Citation: RC Yogi. "Master Your High: An Experience with MDPV (exp101309)". Erowid.org. Feb 24, 2017. erowid.org/exp/101309
||(powder / crystals)
Master your high means using the drug responsibly, and learning how not to damage yourself. Can I master this high? There is a right way and a wrong way to use this drug. I'm on MDPV as I write this.
I ordered this substance thinking it would be the shit, because it's more potent than A-PVP, but then once I tried it I hated it. That's only because I wasn't doing it right. I can't do tiny bumps all day, and then go out at night and do more.
You can only dose twice in my opinion.
The first dose, and one more 40 minutes later, when I see I am feeling good, and aren't at risk of experiencing a bad reaction to the chem. After that I cool it. Slam a water, then drink some beer.

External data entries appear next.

(** A lock the CPU already holds: [acquire] panics. *)
Lemma acquire_again lk s : settled s -> lock_free lk s -> acquire lk (acq lk s) = Fail (Panic "acquire").
Proof.
  intros Hs [name Hl]. unfold acquire.
  erewrite bind_ok by (apply settled_push_off; by apply settled_acq).
  erewrite bind_ok; last first.
  { apply run_holding. rewrite ?push_st_locks. simpl. rewrite lookup_alter_eq, Hl. done. }
  cbn [lk_locked lk_cpu]. rewrite ?push_st_tp. simpl. rewrite ?push_st_tp, bool_decide_true by done. done.
Qed.

(** A lock a CPU holds: [acquire] panics on that CPU and spins, with
    interrupts off, on another one. *)
Lemma acquire_held lk s i :
  settled s -> holds i lk s ->
  acquire lk s = Fail (if bool_decide (k_tp s = i) then Panic "acquire" else Spins lk (push_st s)).
Proof.
  intros Hs (l & Hl & Hlk & Hc). unfold acquire.
  erewrite bind_ok by (by apply settled_push_off).
  erewrite bind_ok by (apply run_holding; by rewrite ?push_st_locks).
  rewrite Hc, ?push_st_tp, Hlk. cbn [andb]. case_bool_decide as E; case_bool_decide; try congruence; [done|].
  erewrite bind_ok by (apply run_get_lock; by rewrite ?push_st_locks). by rewrite Hlk.
Qed.

(** [myproc] of [proc.c] is a [push_off]/[pop_off] pair; see [Sched]. *)
Lemma push_pop s : settled s -> (push_off;; pop_off) s = Ok tt s.
Proof.
  intros H. erewrite bind_ok by (by apply settled_push_off). by apply pop_off_push.
Qed.

(** ** Several CPUs *)

Lemma push_off_inv s a s' :
  push_off s = Ok a s' ->
  exists h c, lookupZ (k_harts s) (k_tp s) = Some h /\ lookupZ (k_cpus s) (k_tp s) = Some c /\
    s' = push_st s.
Proof.
  intros H. destruct (lookupZ (k_harts s) (k_tp s)) as [h|] eqn:Hh.
  - destruct (lookupZ (k_cpus s) (k_tp s)) as [c|] eqn:Hc.
    + exists h, c. split_and!; [done..|]. erewrite push_off_ok in H by done. by inversion H.
    + exfalso. unfold push_off in H. erewrite bind_ok in H by (by eapply run_intr_get).
      erewrite bind_ok in H by (by eapply run_intr_off).
      erewrite bind_ok in H by apply run_mycpu. simpl in H. unfold get_cpu in H. minv. simpl in *. congruence.
  - exfalso. unfold push_off, intr_get, r_sstatus, r_tp, get_hart in H. minv. congruence.
Qed.

Lemma holding_inv lk s b s' :
  holding lk s = Ok b s' -> exists l, k_locks s !! lk = Some l /\ s' = s /\
    b = truth (lk_locked l) && bool_decide (lk_cpu l = Some (k_tp s)).
Proof. unfold holding, get_lock, mycpu, cpuid, r_tp. intros H. minv. eauto. Qed.

(** A successful [acquire] found the lock free. *)
Lemma acquire_inv lk s a s' :
  acquire lk s = Ok a s' -> exists l h c, k_locks s !! lk = Some l /\ truth (lk_locked l) = false /\
    lookupZ (k_harts s) (k_tp s) = Some h /\ lookupZ (k_cpus s) (k_tp s) = Some c /\
    s' = set_k_locks (<[lk := mkSpinlock 1 (lk_name l) (Some (k_tp s))]> (k_locks s)) (push_st s).
Proof.
  unfold acquire. intros H. apply bind_ok_inv in H as (? & s1 & H1 & H).
  apply push_off_inv in H1 as (h & c & Hh & Hc & ->).
  apply bind_ok_inv in H as (b & s2 & H1 & H). apply holding_inv in H1 as (l & Hl & -> & ->).
  rewrite ?push_st_locks in Hl.
  destruct (truth (lk_locked l) && _); [by minv|].
  unfold get_lock, mycpu, cpuid, r_tp, put_lock in H. minv.
  simplify_eq. rewrite ?push_st_locks in *. simplify_eq.
  destruct (truth (lk_locked l)) eqn:E; [by minv|]. minv.
  exists l, h, c. split_and!; [done..|]. simpl in *.
  rewrite lookup_insert_eq in *. simplify_eq. simpl.
  rewrite ?push_st_tp, ?push_st_locks, insert_insert_eq. done.
Qed.

Lemma intr_on_inv s a s' :
  intr_on s = Ok a s' -> exists h, lookupZ (k_harts s) (k_tp s) = Some h /\
    s' = set_k_harts (insertZ (k_tp s) (set_h_sstatus (Z.lor (h_sstatus h) SSTATUS_SIE) h) (k_harts s)) s.
Proof.
  intros H. destruct (lookupZ (k_harts s) (k_tp s)) as [h|] eqn:Hh.
  - exists h. erewrite run_intr_on in H by done. by simplify_eq.
  - exfalso. unfold intr_on, r_sstatus, r_tp, get_hart in H. minv. congruence.
Qed.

I resist the urge to dose again. I don't want to get anxious and paranoid. Do I want to feel like shit? Of course not!
We use drugs to experience good vibes, be social, work out our problems, and be artistic. We need to draw the line at misuse, so we doesn't damage ourselves, and because we need to show the public that there are respectable people who research chems.
I think being around my mother at home was the best setting for me, because I wanted to speak openly about feelings, and strangers might get annoyed, and want to beat me up for being to sensitive. Then if I was in public my fear of socializing would make me crave a bump, like that would help. Fuck that. Home is where my heart is, and people might not be able to take me.
I don't make this a daily thing. I experiment with either A-PVP, or MDPV every weekend. Last weekend I bumped MDPV Thursday and Friday at school, but on Friday I went out and bumped every couple hours. It made me a weird tweaky mess. I couldn't sleep at all. I went to see Mac Lethal (The nerdy white kid who kills look at me now-Pankacke flippin, on you tube). I was a buggy little fucker.
All in all if I only dose [once or twice], and don't give in to my fiendish temptations I can have a glowing experience.
It's been more than an hour since I stopped typing at the Mac Lethal paragraph, and feeling good with some beer. I smoked a little weed a few hours ago. I was fiending for more weed. I drank six MGD's, and went out for more a 24 oz.PBR, then two more. I'm on my second PBR now.
I've learned from experience, and I'm walking a thin line between moral and insane. I don't want to write a book, but I have had drug addiction problems with everything, so I know. I have been through a lot.